Peephole Optimization for Quantum Approximate Synthesis
Joseph Clark, Himanshu Thapliyal
TL;DR
A series of improvements to the final phase of this architecture, which include the addition of error awareness and a better method of approximating the correctness of the result are proposed, demonstrating that the best-performing method provides an average reduction in Total Variational Distance and Jensen-Shannon Divergence.
Abstract
Peephole optimization of quantum circuits provides a method of leveraging standard circuit synthesis approaches into scalable quantum circuit optimization. One application of this technique partitions an entire circuit into a series of peepholes and produces multiple approximations of each partitioned subcircuit. A single approximation of each subcircuit is then selected to form optimized result circuits. We propose a series of improvements to the final phase of this architecture, which include the addition of error awareness and a better method of approximating the correctness of the result.

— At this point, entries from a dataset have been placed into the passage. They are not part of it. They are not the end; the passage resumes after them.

(** X5: step 5 keeps, in their order, exactly the rows that have both
    coordinates and at least one of the eight counts, and gives each of
    them its fillings; no cell that the cleaning looks at is missing in the
    result; the coordinates, the date and the time of a kept row are not
    touched, a count that is missing becomes 0 and a count that is present
    stays, and likewise the factors and vehicle types with "Unknown". *)
Theorem handle_missing_complete (df : list Raw.row) :
  handle_missing df = filled <$> filter kept df ∧
  Forall complete (handle_missing df) ∧
  length (handle_missing df) ≤ length df ∧
  (∀ r,
     Raw.latitude (filled r) = Raw.latitude r ∧
     Raw.longitude (filled r) = Raw.longitude r ∧
     Raw.crash_date (filled r) = Raw.crash_date r ∧
     Raw.crash_time (filled r) = Raw.crash_time r ∧
     injury_cells (filled r) = (λ cell, Some (default 0%Z cell)) <$> injury_cells r ∧
     label_cells (filled r) = (λ cell, Some (default "Unknown" cell)) <$> label_cells r).
Proof.
  split; [apply handle_missing_filter|]. rewrite handle_missing_filter.
  split; [|split].
  - apply Forall_fmap, Forall_forall. intros r [Hr _]%list_elem_of_filter.
    by apply filled_complete.
  - rewrite length_fmap. apply length_filter.
  - intros r. unfold filled, injury_cells, label_cells. cbn.
    rewrite !fillna_default. done.
Qed.
(** X1. After [load_config] the keys bound in [self.config] are the
    keys of the credentials file and the four provider keys, and a key
    the file binds keeps the value of the file whatever the environment
    holds. *)
Theorem load_config_file_first (h : Host) (self : AIClient) (k : string) :
  (is_Some (config (load_config h self) !! k) <->
   is_Some (file_lookup h k) \/ In k (map fst recognized)) /\
  (forall v, file_lookup h k = Some v ->
             config (load_config h self) !! k = Some v).
Proof.
  change (config (load_config h self)) with (loaded_config h).
  rewrite loaded_config_lookup. split.
  - destruct (file_lookup h k) as [v|].
    + split; eauto.
    + rewrite env_fill_is_Some. split; [tauto|].
      intros [[x Hx]|H]; [discriminate | exact H].
  - intros v ->. reflexivity.
Qed.

(** X3. Once a loaded configuration was saved, the environment no
    longer counts: loading the saved file gives the saved configuration
    again, on a host with any environment. *)
Theorem saved_config_ignores_environment (h h' : Host) (self other : AIClient) :
  config (load_config (save_config (load_config h self) h') other)
  = config (load_config h self).
Proof.
  change (config (load_config h self)) with (loaded_config h).
  change (config (load_config (save_config (load_config h self) h') other))
    with (loaded_config (save_config (load_config h self) h')).
  apply map_eq. intros k.
  rewrite (loaded_config_lookup (save_config (load_config h self) h') k).
  unfold file_lookup. simpl.
  destruct (loaded_config h !! k) as [v|] eqn:E; [reflexivity|].
  rewrite loaded_config_lookup in E.
  destruct (file_lookup h k); [discriminate|].
  exact (env_fill_None h _ k E).
Qed.

(** ** Further properties of the construction *)

Lemma initialize_client_no_library (lib : Installed) (self : AIClient) :
  In (provider self) providers ->
  library_available lib (provider self) = false ->
  exists msg, initialize_client lib self = (self, Raise (ImportError msg)).
Proof.
  intros Hp Hl. unfold initialize_client.
  destruct (providers_cases _ Hp) as [E|[E|[E|E]]]; rewrite E in *;
    unfold library_available in Hl; simpl in *; rewrite Hl; simpl;
    eexists; reflexivity.
Qed.

(** X2. A provider key the credentials file binds to the empty string
    hides the environment variable of the provider: the constructor
    raises a configuration error whatever the variable holds. *)
Theorem empty_file_key_shadows_environment
    (h : Host) (p : string) (m : option string) :
  In p providers ->
  file_lookup h (api_key_name p) = Some "" ->
  exists e, AIClient_init h p m = Raise e /\ ConfigurationError e = true.
Proof.
  intros Hp Hf. apply AIClient_init_no_key; [exact Hp|].
  rewrite loaded_config_lookup, Hf. reflexivity.
Qed.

We evaluated these proposed improvements on a set of benchmark circuits using the IBMQ FakeWashington simulator. The results demonstrate that our best-performing method provides an average reduction in Total Variational Distance (TVD) and Jensen-Shannon Divergence (JSD) of 18.2% and 15.8%, respectively, compared with the Qiskit optimizer. This also constitutes an improvement in TVD of 11.4% and JSD of 9.0% over existing solutions.